Let’s talk about clothes and the notion of “sizing.”
The reality is, we live in a society where clothes are considered a necessity. As many three year olds might tell you, putting clothes on can be a bummer. They’re restrictive, kinda scratchy, and really weigh a person down. But it’s part of the general contract humans have made with each other, so it’s what we do.
While it’s possible to have clothes made specifically to our measurements (and, in fact, this is how all clothes used to be made, but that’s since fallen out of... fashion1), most of us are used to going to a store (whether in person or online) and buying clothes based on size. For folks who tend to partake in the “women’s” category of clothing2, there tends to be two groupings for size: “misses” (sometimes called “standard” or “regular”) and “plus” (sometimes called “extended” or “curvy”).

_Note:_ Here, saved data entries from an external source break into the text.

Section Format.
Context (p : Z) (Hp : 0 <= p).

Lemma value_nonneg c : 0 <= c -> 0 <= value p c.
Proof.
  intros. unfold value. pose proof (pow2_pos p Hp). case_match; [done|].
  pose proof (Z.mod_pos_bound c (2 ^ p) ltac:(lia)). apply Z.mul_nonneg_nonneg; [lia|].
  apply Z.pow_nonneg. lia.
Qed.

Lemma value_succ c : 0 <= c -> value p (c + 1) = value p c + ulp p c.
Proof.
  intros Hc. unfold value, ulp. pose proof (pow2_pos p Hp) as HP. set (P := 2 ^ p) in *.
  pose proof (Z.div_mod c P ltac:(lia)). pose proof (Z.mod_pos_bound c P ltac:(lia)).
  assert (0 <= c / P) by (apply Z.div_pos; lia).
  destruct (Z.ltb_spec c P) as [Hlt|Hge].
  - rewrite (Z.div_small c P) by lia. simpl. destruct (Z.ltb_spec (c + 1) P); [done|].
    assert (c + 1 = P) as E by lia. rewrite E, Z.mod_same, Z.div_same by lia. change (2 ^ (1 - 1)) with 1. change (2 ^ (0 `max` 1 - 1)) with 1. lia.
  - assert (1 <= c / P) by (apply Z.div_le_lower_bound; lia). rewrite Z.max_l by lia.
    destruct (Z.ltb_spec (c + 1) P); [lia|].
    destruct (Z.eq_dec (c mod P) (P - 1)) as [E|E].
    + assert ((c + 1) mod P = 0) as ->.
      { symmetry. apply (Z.mod_unique_pos _ _ (c / P + 1)); lia. }
      assert ((c + 1) / P = c / P + 1) as ->.
      { symmetry. apply (Z.div_unique_pos _ _ _ 0); lia. }
      rewrite E. replace (c / P + 1 - 1) with (Z.succ (c / P - 1)) by lia. rewrite Z.pow_succ_r by lia. ring.
    + assert ((c + 1) mod P = c mod P + 1) as ->.
      { symmetry. apply (Z.mod_unique_pos _ _ (c / P)); lia. }
      assert ((c + 1) / P = c / P) as ->.
      { symmetry. apply (Z.div_unique_pos _ _ _ (c mod P + 1)); lia. }
      ring.
Qed.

“Misses” clothing is generally considered to be sizes 0 to 12. This is ultimately up to the designer, who might decide to go up to a size 16. (Anyone remember the store 5-7-9? That was a deliberate design sizing decision.) “Plus” clothing is generally considered to be sizes 12 to 28, which again, might vary, depending on the designer and their design aesthetic. Sometimes the sizes are appended with a “W,” e.g. “14W.” This is to denote that the sizes are specifically for a wider figure. (I hate this terminology, for the record. We're strictly giving y’all the facts.)
On the surface, it seems like everyone’s got a size, right? So everyone should be able to find something that fits pretty easily, right? If only!
Here’s where things get interesting: Most designers start with a single body in mind: it belongs to the fit model. A fit model is a person who has measurements that meet the “ideal size” for the designer’s target market. For many companies, this person is right in the middle of the range (usually a size 6 or size 8, for the “misses” range; a size 18 or size 20, for the “plus” range). A pattern is made to fit the fit model perfectly; it might go through a few iterations until it’s just right. That pattern then goes through a process called grading, which is a mathematical approach to determining the other sizes. For larger sizes, the pattern is cut into predetermined pieces and incrementally spread apart and reconnected. For smaller sizes, it’s the same process, but with overlapping instead of spreading. The size range is generally limited, so as not to distort the original pattern too much.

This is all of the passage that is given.